No. That’s the difference between __threadfence() and __threadfence_block().

__threadfence waits for a thread’s writes to be settled (likely it’s actually all threads in a warp, but the guarantee is per thread).

__threadfence_block waits for all threads in the block.

Your later example having block 0 write some value guaranteed to be seen by all other blocks will not work. There is no kernel-wide block synchronization mechanism finer than a kernel launch.

In the example you give, it is almost guaranteed that everybody else - who has nothing to do - will rush ahead and get the old value. Only the threads in warp zero are affected by the __threadfence() … a syncthreads() after the ‘if’ section could fix that though.

If you read a little further in the documentation, there is an example given on how to use __threadfence() and why it is there in the first place. It will solve the problem that incrementing a global index to a global array of data after you have written out results to the array, may happen before that data has reached its destination. I guess this a side effect of having several memory banks and controllers, not necessarily all equally busy.

Hello ,

Thanks to SPWorley and jma for their valuable reply.

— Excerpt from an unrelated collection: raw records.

(** [fulfillWithTrackingOnOpenFOs] of index.js (first app) and part_001,
    which differ only in the mutation variables. *)
Definition fulfill_by_gid (mk : option jval -> jval) (orderGid : string)
    (trackingNumber : jval) : M outcome :=
  got <- shopifyGraphql (ShopifyGetOrderById orderGid 20) ;;
  let order := getp got ["data"; "order"] in
  match order with
  | Some o =>
      if truthy o
      then fulfill_from_edges mk (jget "name" o) (oget "edges" (jget "fulfillmentOrders" o))
             trackingNumber
      else ret (Ret false ("Order not found by id: " +++ orderGid))
  | None => ret (Ret false ("Order not found by id: " +++ orderGid))
  end.

(** [extractShopifyOrderGidFromBasitKargo], identical in index.js (first
    app) and part_001. *)
Definition extractShopifyOrderGidFromBasitKargo (bk : jval) : res (option string) :=
  match js_or [getp bk ["content"; "code"]; jget "foreignCode" bk] (Some JNull) with
  | Some raw =>
      if negb (truthy raw) then Ok None
      else
        rbind (js_toString_call "raw" raw) (fun r =>
          let s := trim r in
          Ok (if digits_10_16 s then Some ("gid://shopify/Order/" +++ s) else None))
  | None => Ok None
  end.

(** The [okStatuses] set test [new Set(["READY_TO_SHIP", "SHIPPED"]).has(x)]. *)
Definition ok_status (st : option jval) : bool :=
  match st with
  | Some (JStr s) => String.eqb s "READY_TO_SHIP" || String.eqb s "SHIPPED"
  | _ => false
  end.

Definition is_shipped (st : option jval) : bool :=
  match st with Some (JStr s) => String.eqb s "SHIPPED" | _ => false end.

(** [try { m } catch (e) { h(e.message) }]. *)
Definition try_catch {A} (m : M A) (h : string -> M A) : M A :=
  fun w => match m w with
           | (Ok a, w') => (Ok a, w')
           | (Exc e, w') => h e w'
           end.

(* ------------------------------------------------------------------ *)
(** ** src/index.js, first app: direct order reference and backfill *)

Module IndexGid.

(** The message of the SyntaxError thrown by the bare [JSON.parse(text)]. *)
Definition notJson : string := "Unexpected token in JSON".

Definition tracking_candidates (bk payload : jval) : list (option jval) :=
  [getp bk ["shipmentInfo"; "handlerShipmentCode"];
   getp payload ["shipmentInfo"; "handlerShipmentCode"];
   jget "handlerShipmentCode" payload;
   jget "barcode" bk;
   jget "barcode" payload].

Definition normalizeTrackingNumber (bk payload : jval) : jval :=
  js_or_null (tracking_candidates bk payload).

Definition normalizeTrackingUrl (bk payload : jval) : jval :=
  js_or_null [getp bk ["shipmentInfo"; "handlerShipmentTrackingLink"];
              getp payload ["shipmentInfo"; "handlerShipmentTrackingLink"]].

(** The [vars] of the [fulfillmentCreateV2] mutation for one [fo]. *)
Definition fulfill_vars (trackingNumber trackingUrl : jval) (foId : option jval) : jval :=
  JObj [("fulfillment",
         JObj [("notifyCustomer", JBool true);
               ("trackingInfo",
                JObj ([("company", JStr "Other"); ("number", trackingNumber)] ++
                      (if truthy trackingUrl then [("url", trackingUrl)] else [])));
               ("lineItemsByFulfillmentOrder", JArr [obj_opt [("fulfillmentOrderId", foId)]])])].
(** X11: with finite coordinates, [closestHand] is "rightWrist" exactly
    when the right wrist is detected and strictly closer than the left one
    (an absent left wrist counting as Infinity); otherwise it is
    "leftWrist". *)
Theorem closestHand_right_iff kp nose j :
  kp !! "nose"%string = Some nose ->
  finite_positions kp = true ->
  decide kp = inr j ->
  (closestHand j = "rightWrist"%string <->
   exists r, kp !! "rightWrist"%string = Some r
             /\ JS.lt (euclideanDistance r nose) (distLeft kp nose) = true)
  /\ (closestHand j <> "rightWrist"%string -> closestHand j = "leftWrist"%string).
Proof.
  intros Hnose Hfin Hdec.
  rewrite (decide_with_nose kp nose Hnose) in Hdec. injection Hdec as <-.
  cbn [closestHand]. unfold closestHandOf.
  rewrite (minDist_cases kp nose Hnose Hfin).
  destruct (distances_nonneg kp nose Hnose Hfin) as [HL HR].
  destruct (JS.lt (distRight kp nose) (distLeft kp nose)) eqn:Hlt.
  - rewrite (lt_not_strict_equal _ _ Hlt). split; [|intros H; contradiction].
    split; [intros _|reflexivity].
    unfold distRight in Hlt.
    destruct (kp !! "rightWrist"%string) as [r|]; simpl in Hlt.
    + exists r. auto.
    + rewrite lt_Infinity_l in Hlt. discriminate.
  - rewrite (strict_equal_refl _ (signed_as_not_nan _ _ HL)).
    split; [|reflexivity]. split; [discriminate|].
    intros (r & Hr & Hlt'). unfold distRight in Hlt. rewrite Hr in Hlt. simpl in Hlt.
    congruence.
Qed.

Lemma closestHand_right_iff_witness :
  (closestHand far_judgment = "rightWrist"%string <->
   exists r, far_sample !! "rightWrist"%string = Some r
             /\ JS.lt (euclideanDistance r (at_pixel 0 0))
                      (distLeft far_sample (at_pixel 0 0)) = true)
  /\ (closestHand far_judgment <> "rightWrist"%string ->
      closestHand far_judgment = "leftWrist"%string).
Proof.
  apply (closestHand_right_iff far_sample (at_pixel 0 0) far_judgment); reflexivity.
Defined.

Lemma keypoint_set_lookup nose left right :
  keypoint_set nose left right !! "nose"%string = nose
  /\ keypoint_set nose left right !! "leftWrist"%string = left
  /\ keypoint_set nose left right !! "rightWrist"%string = right.
Proof.
  unfold keypoint_set.
  destruct nose, left, right; repeat split;
    repeat (rewrite lookup_insert_eq || (rewrite lookup_insert_ne by discriminate));
    try reflexivity; apply lookup_empty.
Qed.

Lemma compare_eq_nonneg a b :
  signed_as false a -> signed_as false b -> SFcompare a b = Some Eq -> a = b.
Proof.
  intros [| |ma ea] [| |mb eb]; simpl; intros H; try discriminate; try reflexivity.
  destruct (Z.compare_spec ea eb) as [->|?|?]; try discriminate.
  injection H as H. fold (Pos.compare ma mb) in H. apply Pos.compare_eq in H.
  subst. reflexivity.
Qed.

Lemma min_pair_comm a b :
  signed_as false a -> signed_as false b ->
  (if JS.lt b a then b else a) = (if JS.lt a b then a else b).
Proof.
  intros Ha Hb. unfold JS.lt, SFltb. rewrite (SFcompare_antisym a b).
  destruct (SFcompare a b) as [[]|] eqn:E; simpl; try reflexivity.
  - apply compare_eq_nonneg; assumption.
  - destruct Ha, Hb; discriminate E.
Qed.

Lemma swapWrists_finite kp nose :
  kp !! "nose"%string = Some nose ->
  finite_positions kp = true -> finite_positions (swapWrists kp) = true.
Proof.
  intros Hnose Hfin.
  destruct (keypoint_set_lookup (kp !! "nose"%string) (kp !! "rightWrist"%string)
              (kp !! "leftWrist"%string)) as (Sn & Sl & Sr).
  fold (swapWrists kp) in Sn, Sl, Sr.
  pose proof (finite_positions_lookup kp "nose" Hfin) as Fn.
  pose proof (finite_positions_lookup kp "leftWrist" Hfin) as Fl.
  pose proof (finite_positions_lookup kp "rightWrist" Hfin) as Fr.
  unfold finite_positions. apply forallb_forall. intros name Hin.
  unfold tracked_parts in Hin, Fn, Fl, Fr. cbn [In] in Hin, Fn, Fl, Fr.
  destruct Hin as [<-|[<-|[<-|[]]]]; rewrite ?Sn, ?Sl, ?Sr.
  - rewrite Hnose in *. apply Fn. auto.
  - destruct (kp !! "rightWrist"%string); [apply Fr; auto|reflexivity].
  - destruct (kp !! "leftWrist"%string); [apply Fl; auto|reflexivity].
Qed.

(** X12: exchanging the two wrists changes neither the reported distance
    nor the acceptance; with finite coordinates [closestHand] stays the same
    exactly when the two distances are equal (it is then "leftWrist" both
    times), and changes otherwise. *)
Theorem swapWrists_judgment kp nose j :
  kp !! "nose"%string = Some nose ->
  finite_positions kp = true ->
  decide kp = inr j ->
  exists j',
    decide (swapWrists kp) = inr j'
    /\ distance j' = distance j
    /\ accepted j' = accepted j
    /\ (closestHand j' = closestHand j <->
        (distLeft kp nose === distRight kp nose)%js = true).
Proof.
  intros Hnose Hfin Hdec.
  rewrite (decide_with_nose kp nose Hnose) in Hdec. injection Hdec as <-.
  destruct (keypoint_set_lookup (kp !! "nose"%string) (kp !! "rightWrist"%string)
              (kp !! "leftWrist"%string)) as (Sn & Sl & Sr).
  fold (swapWrists kp) in Sn, Sl, Sr. rewrite Hnose in Sn.
  pose proof (swapWrists_finite kp nose Hnose Hfin) as Hfin'.
  eexists. split; [apply (decide_with_nose _ nose Sn)|].
  cbn [distance accepted closestHand].
  destruct (distances_nonneg kp nose Hnose Hfin) as [HL HR].
  assert (EL : distLeft (swapWrists kp) nose = distRight kp nose)
    by (unfold distLeft, distRight; rewrite Sl; reflexivity).
  assert (ER : distRight (swapWrists kp) nose = distLeft kp nose)
    by (unfold distLeft, distRight; rewrite Sr; reflexivity).
  assert (Hmin : minDist (swapWrists kp) nose = minDist kp nose).
  { rewrite (minDist_cases _ nose Sn Hfin'), (minDist_cases kp nose Hnose Hfin), EL, ER.
    symmetry. apply min_pair_comm; assumption. }
  rewrite Hmin. split; [reflexivity|]. split; [reflexivity|].
  unfold closestHandOf. rewrite EL.
  rewrite (minDist_cases kp nose Hnose Hfin).
  pose proof (signed_as_not_nan _ _ HL) as HLn.
  pose proof (signed_as_not_nan _ _ HR) as HRn.
  pose proof (SFcompare_antisym (distLeft kp nose) (distRight kp nose)) as Hanti.
  pose proof (SFcompare_refl _ HLn) as HLL.
  pose proof (SFcompare_refl _ HRn) as HRR.
  destruct (SFcompare (distLeft kp nose) (distRight kp nose)) as [[]|] eqn:E;
    simpl in Hanti.
  - apply (compare_eq_nonneg _ _ HL HR) in E. rewrite <- E.
    rewrite (strict_equal_refl _ HLn). split; reflexivity.
  - unfold JS.strict_equal, SFeqb, JS.lt, SFltb. rewrite Hanti, HLL, E.
    split; discriminate.
  - unfold JS.strict_equal, SFeqb, JS.lt, SFltb. rewrite Hanti, HRR, E, Hanti.
    split; discriminate.
  - destruct HL, HR; discriminate E.
Qed.

Lemma swapWrists_judgment_witness :
  exists j',
    decide (swapWrists near_sample) = inr j'
    /\ distance j' = distance near_judgment
    /\ accepted j' = accepted near_judgment
    /\ (closestHand j' = closestHand near_judgment <->
        (distLeft near_sample (at_pixel 100 100)
         === distRight near_sample (at_pixel 100 100))%js = true).
Proof.
  apply (swapWrists_judgment near_sample (at_pixel 100 100) near_judgment);
    reflexivity.
Defined.

(** ** The reported distance (line 77) *)

Lemma sextillion_parsed :
  JS.parseFloat (JS.FS_decimal false (10 ^ 23)) = sextillion.
Proof. vm_compute. reflexivity. Qed.

Lemma reported_below_495 : reportedDistance below_495 = JS.of_Z 495.
Proof. vm_compute. reflexivity. Qed.

Lemma reported_495 : reportedDistance (JS.of_Z 495) = JS.of_Z 495.
Proof. vm_compute. reflexivity. Qed.
Lemma nearest_hundredths_scaled m e K :
  0 <= K -> 0 <= e + K ->
  JS.nearest_hundredths m e
  = (200 * Z.pos m * 2 ^ (e + K) + 2 ^ K) / 2 ^ (K + 1).
Proof.
  intros HK HeK. unfold JS.nearest_hundredths.
  assert (HpK : 0 < 2 ^ K) by (apply Z.pow_pos_nonneg; lia).
  destruct (Z.leb_spec 0 e) as [He|He].
  - rewrite Z.pow_add_r, (Z.pow_add_r 2 K 1) by lia.
    replace (200 * Z.pos m * (2 ^ e * 2 ^ K) + 2 ^ K)
      with (2 ^ K * (200 * Z.pos m * 2 ^ e + 1)) by ring.
    rewrite Z.div_mul_cancel_l by lia.
    change (2 ^ 1) with 2.
    replace (200 * Z.pos m * 2 ^ e + 1) with (1 + (100 * Z.pos m * 2 ^ e) * 2) by ring.
    rewrite Z.div_add by lia. reflexivity.
  - assert (Hp : 0 < 2 ^ (e + K)) by (apply Z.pow_pos_nonneg; lia).
    replace K with ((e + K) + - e) at 2 by lia.
    replace (K + 1) with ((e + K) + (1 - e)) by lia.
    rewrite (Z.pow_add_r 2 (e + K) (- e)), (Z.pow_add_r 2 (e + K) (1 - e)) by lia.
    replace (200 * Z.pos m * 2 ^ (e + K) + 2 ^ (e + K) * 2 ^ (- e))
      with (2 ^ (e + K) * (200 * Z.pos m + 2 ^ (- e))) by ring.
    rewrite Z.div_mul_cancel_l; [reflexivity| |lia].
    apply Z.pow_nonzero; lia.
Qed.

Lemma nearest_hundredths_nonneg m e : 0 <= JS.nearest_hundredths m e.
Proof.
  unfold JS.nearest_hundredths. destruct (Z.leb_spec 0 e).
  - apply Z.mul_nonneg_nonneg; [lia|apply Z.pow_nonneg; lia].
  - apply Z.div_pos; [|apply Z.pow_pos_nonneg; lia].
    assert (0 <= 2 ^ (- e)) by (apply Z.pow_nonneg; lia). lia.
Qed.

(** A larger value has a larger nearest multiple of 1/100. *)
Lemma nearest_hundredths_mono m1 e1 m2 e2 C :
  C <= 0 -> C <= e1 -> C <= e2 ->
  Z.pos m1 * 2 ^ (e1 - C) <= Z.pos m2 * 2 ^ (e2 - C) ->
  JS.nearest_hundredths m1 e1 <= JS.nearest_hundredths m2 e2.
Proof.
  intros HC H1 H2 Hle.
  rewrite (nearest_hundredths_scaled m1 e1 (- C)), (nearest_hundredths_scaled m2 e2 (- C))
    by lia.
  apply Z.div_le_mono; [apply Z.pow_pos_nonneg; lia|].
  replace (e1 + - C) with (e1 - C) by lia. replace (e2 + - C) with (e2 - C) by lia.
  lia.
Qed.

Lemma at_least_1e21_scaled m e K :
  0 <= K -> 0 <= e + K ->
  JS.at_least_1e21 m e = (10 ^ 21 * 2 ^ K <=? Z.pos m * 2 ^ (e + K)).
Proof.
  intros HK HeK. unfold JS.at_least_1e21.
  assert (HpK : 0 < 2 ^ K) by (apply Z.pow_pos_nonneg; lia).
  destruct (Z.leb_spec 0 e) as [He|He].
  - rewrite Z.pow_add_r by lia.
    destruct (Z.leb_spec (10 ^ 21) (Z.pos m * 2 ^ e));
      destruct (Z.leb_spec (10 ^ 21 * 2 ^ K) (Z.pos m * (2 ^ e * 2 ^ K)));
      try reflexivity; nia.
  - assert (Hp : 0 < 2 ^ (e + K)) by (apply Z.pow_pos_nonneg; lia).
    assert (Hq : 0 < 2 ^ (- e)) by (apply Z.pow_pos_nonneg; lia).
    assert (EK : 2 ^ K = 2 ^ (e + K) * 2 ^ (- e))
      by (rewrite <- Z.pow_add_r by lia; f_equal; lia).
    rewrite EK.
    pose proof (Z.div_mod (Z.pos m) (2 ^ (- e)) ltac:(lia)) as Hdiv.
    pose proof (Z.mod_pos_bound (Z.pos m) (2 ^ (- e)) Hq) as Hmod.
    destruct (Z.leb_spec (10 ^ 21) (Z.pos m / 2 ^ (- e)));
      destruct (Z.leb_spec (10 ^ 21 * (2 ^ (e + K) * 2 ^ (- e))) (Z.pos m * 2 ^ (e + K)));
      try reflexivity; nia.
Qed.
Lemma smoke_test_passes_iff_witness :
  (exists w1,
      test_basic_functionality Sample.accepting_library boot = (Ret true, w1))
  /\ ~ (exists w1,
          test_basic_functionality Sample.parsing_only_library boot = (Ret true, w1)).
Proof.
  split.
  - apply (proj2 (smoke_test_passes_iff Sample.accepting_library boot)).
    unfold smoke_conditions, regenerates; cbn.
    repeat split; repeat eexists; reflexivity.
  - intros H.
    apply (proj1 (smoke_test_passes_iff Sample.parsing_only_library boot)) in H.
    destruct H as [_ [_ [[tree [rest [generated [_ [Hgen _]]]]] _]]].
    discriminate Hgen.
Defined.

(** X9: when [Vertica.parse] finds no statement in
    "SELECT * FROM table1", the first assertion of
    [test_basic_functionality] fails before anything is generated: the
    function returns [False], the diagnostic carries the empty text of
    the [AssertionError], and [Vertica().generate] is never called. *)
Theorem empty_parse_fails_first_assertion :
  forall (lib : Library) (w : world),
    import_vertica lib = None ->
    import_sqlglot lib = None ->
    Vertica_parse lib "SELECT * FROM table1" = inr [] ->
    test_basic_functionality lib w
    = (Ret false,
       logged w [Called (CallImport "sqlglot_vertica.vertica" "Vertica");
                 Called (CallImport "sqlglot" "transpile");
                 Printed [Str "✓ Successfully imported Vertica dialect"];
                 Called (CallParse "SELECT * FROM table1");
                 Printed [Str "❌ Test failed with error: "; Str ""];
                 TracebackPrinted (mkException AssertionError "")]).
Proof.
  intros lib w H1 H2 Hparse. rewrite test_basic_functionality_eq.
  unfold test_basic_body, import. rewrite H1, H2, Hparse.
  do 2 (erewrite bind_ret_eq by apply call_ok_eq).
  run_print.
  erewrite bind_ret_eq by apply call_ok_eq.
  erewrite bind_raise_eq by reflexivity.
  rewrite !logged_logged. reflexivity.
Qed.
Lemma open_data_replaces_store_witness :
  exists w',
    open_data scenario_parse "run.csv"
      (window "CV" cv_values recorded true) other_columns = Some w' /\
    current_data w' = [("time", [0.5%float]); ("signal", [(-0.5)%float])] /\
    statusBar w' = Some (DataLoadedFrom "run.csv") /\
    (dict_get "voltage" [("time", [0.5%float]); ("signal", [(-0.5)%float])]
     = None \/
     dict_get "current" [("time", [0.5%float]); ("signal", [(-0.5)%float])]
     = None ->
     ax w' = [] /\
     data_text w' = data_text (window "CV" cv_values recorded true)).
Proof.
  exact (open_data_replaces_store scenario_parse
           (window "CV" cv_values recorded true) other_columns "run.csv"
           [("time", [0.5%float]); ("signal", [(-0.5)%float])]
           eq_refl eq_refl).
Defined.

(** C6 as stated fails: a file without the voltage and current columns is
    loaded without an error, and the store takes the shape of the file. *)
Lemma missing_columns_loaded :
  let w := window "CV" cv_values recorded true in
  exists w',
    open_data scenario_parse "run.csv" w other_columns = Some w' /\
    statusBar w' = Some (DataLoadedFrom "run.csv") /\
    current_data w' = [("time", [0.5%float]); ("signal", [(-0.5)%float])] /\
    dict_get "voltage" (current_data w') = None /\
    dict_get "current" (current_data w') = None /\
    current_data w' <> current_data w.
Proof.
  eexists. split; [vm_compute; reflexivity|].
  repeat split. discriminate.
Qed.

Example analysis_sweep :
  analysis sweep
  = Ok (Some {| peak_current := 1.5e-6; peak_voltage := -0.4;
                data_points := 3 |}).
Proof. reflexivity. Qed.

Example analysis_unpaired :
  analysis [("voltage", [(-0.5)%float]);
            ("current", [1.2e-6%float; 1.5e-6%float])]
  = Raise (IndexError 1 1).
Proof. reflexivity. Qed.


(** * Further properties *)

(** ** Sample sink: batches *)

Lemma dict_get_None_keys {V} (k : string) (d : dict V) :
  dict_get k d = None <-> ~ In k (keys d).
Proof.
  unfold keys. induction d as [|[k' v] d IH]; simpl; [tauto|].
  destruct (String.eqb_spec k' k) as [->|Hk].
  - split; [discriminate | tauto].
  - rewrite IH. tauto.
Qed.

(** The two refresh calls on a store that has both sequences: the display
    takes the pairs, the plot the line or the error of [plot]. *)
Lemma refresh_both (w : app) (v c : list float) :
  dict_get "voltage" (current_data w) = Some v ->
  dict_get "current" (current_data w) = Some c ->
  update_data_display (update_plot w)
  = setText (combine v c)
      match plot v c with
      | Ok line => set_ax [line] (set_ax [] w)
      | Raise e => showMessage (ErrorUpdatingPlot e) (set_ax [] w)
      end.
Proof.
  intros Hv Hc. unfold update_plot. cbn [current_data set_ax].
  rewrite (subscript_Ok _ _ _ Hv), (subscript_Ok _ _ _ Hc). cbn [Py.bind].
  destruct (plot v c); unfold update_data_display;
    cbn [current_data set_ax showMessage];
    now rewrite (subscript_Ok _ _ _ Hv), (subscript_Ok _ _ _ Hc).
Qed.
(** * Image Classifier Project: a shallow embedding of the notebook's code

    The notebook (src/image_classifier/Image Classifier Project.ipynb) is
    glue code around PIL, numpy and torch.  This development embeds the
    functions the notebook itself defines:

      - [ValueCache]      (cell 16)  running statistic of a metric
      - [accuracy_score]  (cell 15)  top-k accuracy of a batch
      - [save_checkpoint] (cell 18), [load_checkpoint] (cell 28)
      - [process_image]   (cell 31)  resize, crop and normalise
      - [predict]         (cell 37)  top-k prediction for an image file
      - [get_data]        (cell 4)   download of the data set

    Python floats are IEEE binary64 numbers; they are modelled by the
    Standard Library's [spec_float] with precision 53, whose operations
    round as the hardware does and compute inside Rocq.  What the external
    libraries do (decoding and resampling an image, the network's forward
    pass, the exponential, the order [topk] gives to equal scores, HTTP,
    tar) enters as a parameter of the function that calls it.

    The libraries are modelled as the versions behave that run the notebook
    today (torch 1.7 and later, Linux): where that differs from the torch
    0.4 the notebook was written with, the definition says so. *)

From Stdlib Require Import ZArith QArith Qpower Qround Lia Sorted Ascii String.
From Stdlib Require Import Floats.SpecFloat.
From stdpp Require Import base option list strings gmap.

Open Scope Z_scope.

(** ** Python exceptions and results *)

(** [OSError] stands for the subclasses of OSError other than
    FileNotFoundError (IsADirectoryError, NotADirectoryError,
    FileExistsError, the exceptions of requests); its message tells which.
    [UnpicklingError] is pickle's and [ReadError] is tarfile's. *)
Inductive PyErr : Type :=
  | ZeroDivisionError
  | OverflowError
  | AttributeError (name : string)
  | FileNotFoundError (msg : string)
  | OSError (msg : string)
  | ValueError (msg : string)
  | RuntimeError (msg : string)
  | IndexError (msg : string)
  | EOFError (msg : string)
  | UnpicklingError (msg : string)
  | ReadError (msg : string).

Inductive result (A : Type) : Type :=
  | Ok (a : A)
  | Raise (e : PyErr).
Arguments Ok {A} a.
Arguments Raise {A} e.

Definition bind {A B : Type} (r : result A) (k : A -> result B) : result B :=
  match r with
  | Ok a => k a
  | Raise e => Raise e
  end.

Notation "x <~ r ; k" := (bind r (fun x => k))
  (at level 100, r at next level, right associativity).

(** The exception of a missing file, among the exceptions. *)
Definition is_file_not_found (e : PyErr) : bool :=
  match e with
  | FileNotFoundError _ => true
  | _ => false
  end.

(** ** Python floats (IEEE binary64) *)

Module PyFloat.

Definition prec : Z := 53.
Definition emax : Z := 1024.

Definition float : Type := spec_float.

Definition add : float -> float -> float := SFadd prec emax.
Definition sub : float -> float -> float := SFsub prec emax.
Definition mul : float -> float -> float := SFmul prec emax.
Definition div : float -> float -> float := SFdiv prec emax.

(** The nearest binary64 number to an integer. *)
Definition of_Z (z : Z) : float := binary_normalize prec emax z 0 false.

Definition zero : float := S754_zero false.

(** [float(n)] for a Python int: integers that round to infinity raise
    OverflowError. *)
Definition of_int (n : Z) : result float :=
  match of_Z n with
  | S754_infinity _ => Raise OverflowError
  | f => Ok f
  end.

(** [x * n] for a float [x] and an int [n]. *)
Definition mul_int (x : float) (n : Z) : result float :=
  y <~ of_int n ; Ok (mul x y).

(** [x / n] for a float [x] and an int [n].  CPython converts [n] and
    raises ZeroDivisionError when the converted divisor is 0.0, which is
    the case for the integer 0 only. *)
Definition div_int (x : float) (n : Z) : result float :=
  if n =? 0 then Raise ZeroDivisionError
  else y <~ of_int n ; Ok (div x y).

(** [a / b] for two ints (true division, as [from __future__ import
    division] asks for).  Within 2^53 the correctly rounded quotient of the
    integers is the quotient of the converted floats. *)
Definition int_div_int (a b : Z) : result float :=
  if b =? 0 then Raise ZeroDivisionError
  else x <~ of_int a ; y <~ of_int b ; Ok (div x y).

(** [int(x)]: truncation towards zero. *)
Definition to_int (x : float) : result Z :=
  match x with
  | S754_zero _ => Ok 0
  | S754_finite s m e =>
      let a := if 0 <=? e then Z.pos m * 2 ^ e else Z.pos m / 2 ^ (- e) in
      Ok (if s then - a else a)
  | S754_infinity _ => Raise OverflowError
  | S754_nan => Raise (ValueError "cannot convert float NaN to integer")
  end.

End PyFloat.

(** ** ValueCache (cell 16) *)

Module ValueCache.

(** The four attributes, with the types the notebook's calls give them:
    [losses.update(loss.item(), images.size(0))] passes a float and an
    int. *)
Record t : Type := mk {
  value : PyFloat.float;
  sum : PyFloat.float;
  count : Z;
  mean : PyFloat.float
}.

Definition reset (self : t) : t :=
  {| value := PyFloat.zero;
     sum := PyFloat.zero;
     count := 0;
     mean := PyFloat.zero |}.

(** [__init__] only calls [reset], which reads no attribute. *)
Definition init : t := reset (mk PyFloat.zero PyFloat.zero 0 PyFloat.zero).

(** [update] assigns attribute after attribute; an exception leaves the
    attributes assigned so far.  The pair is the object after the call and
    the call's outcome. *)
Definition update (self : t) (v : PyFloat.float) (n : Z) : t * result unit :=
  let self1 := mk v (sum self) (count self) (mean self) in
  match PyFloat.mul_int v n with
  | Raise e => (self1, Raise e)
  | Ok p =>
      let self2 := mk v (PyFloat.add (sum self1) p) (count self1) (mean self1) in
      let self3 := mk v (sum self2) (count self2 + n) (mean self2) in
      match PyFloat.div_int (sum self3) (count self3) with
      | Raise e => (self3, Raise e)
      | Ok m => (mk v (sum self3) (count self3) m, Ok tt)
      end
  end.

(** Reading [cache.mean] is an attribute read. *)
Definition read_mean (self : t) : result PyFloat.float := Ok (mean self).

End ValueCache.

(** ** Tensor values and their rounding

    The scores of a network are finite floats, hence rationals, and the
    selection of the highest scores only compares them: scores are modelled
    in [Q].  Where the code computes with floats of a tensor, the result is
    the rounding of the exact result; the two roundings (binary32 for a
    FloatTensor, binary64 for a Python float) are parameters. *)

Class Rounding : Type := {
  round32 : Q -> Q;
  round64 : Q -> Q
}.

(** What the proofs use of round-to-nearest: it is monotone and keeps 0. *)
Class RoundingLaws (R : Rounding) : Prop := {
  round32_mono : forall x y : Q, (x <= y)%Q -> (round32 x <= round32 y)%Q;
  round64_mono : forall x y : Q, (x <= y)%Q -> (round64 x <= round64 y)%Q;
  round32_zero : (round32 0 == 0)%Q;
  round64_zero : (round64 0 == 0)%Q
}.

waits until all global and shared memory accesses made by the calling thread prior to
__threadfence() are visible to all threads in the device.

Here all the threads in the device does not mean that all the threads which we created on the device, it only means that threads in that particular warp.

Coming to that example in the NVIDIA documentation after description of __threadfence() (http://developer.download.nvidia.com/compute/cuda/2_2/toolkit/docs/NVIDIA_CUDA_Programming_Guide_2.2.pdf and it in the 117 page)

The last block which ever puts the value of result (I am referring to that example in documentation), computes the final sum by adding all the partial sums computed by each block and stored in result which is there in the global memory.

Suppose if i want to use that final sum after that, there is no way to do since there is no block synchronization possible.

In my application, kernel does not end there, it uses that final sum and does further computation by all blocks.

So i cant proceed in the same kernel, I have to break my kernel.
I have to launch multiple kernels.

Is it ok?? please correct me and suggest me for better way of implementation.

Will it be overhead to launch multiple kernels rather that one kernel??

One more doubt but it is not relevant to this thread.
I am getting correct result when i ran with device emulation mode but getting different result when i ran on device.
what will be the possible error for this behavior?
sorry for asking in this thread itself.

Thanks a lot.

With love and regards
Praveen

Yes, it does not mean that all threads will wait, they won’t!, and that is not what Nvidia wrote either.

It means that this thread will wait for those writes done by this thread to complete all the way down through buffers, queues and cache to main memory so that everybody else (who are not waiting for anything!) can see it. That is also what Nvidia wrote. Why we are all desperately trying to read something different into that passage is a matter of psychology and wishful thinking.

There is a thread about how to create a global thread barrier in the General CUDA GPU Computing Discussion forum:
http://forums.nvidia.com/index.php?showtopic=92819

Note that this is only possible in the special case where ‘number of blocks’ equals ‘number of multiprocessors’. The application will hang otherwise!

The overhead of a kernel relaunch is generally in the same ballpark as the suggested implementations of global_thread_barrier. The tricky part - if you want to do better - is arranging for something useful to do while your block is waiting for every other block to complete, rather than disruptively spinning on the same spot at an insane speed.

As for why your application runs correctly in emulation and not on the device, this will typically be because the “emulation” is bogus and runs everything sequentially without the possibility of a race condition ever to occur, whereas the device really runs everything in parallel with your race conditions popping up all over the place … Or it could be that neither gives a “correct” result, but instead gives two slightly deviating “incorrect” results, both with imprecise finite precision. This due to differences in rounding modes.

Check out Vasily’s paper on global-barrier: http://www.eecs.berkeley.edu/Pubs/TechRpts…ECS-2008-49.pdf

I think this global-barrier is only for “Active blocks” – So you could spawn ur kernel such that the number of active blocks == total number of blocks… That might help. Anyway, read the section fully and try to understand what he is saying… Great engineering work!

Man, I cant believe 8800 GTX has 2 levels of caches… undocumented… Been using the card so long ;-)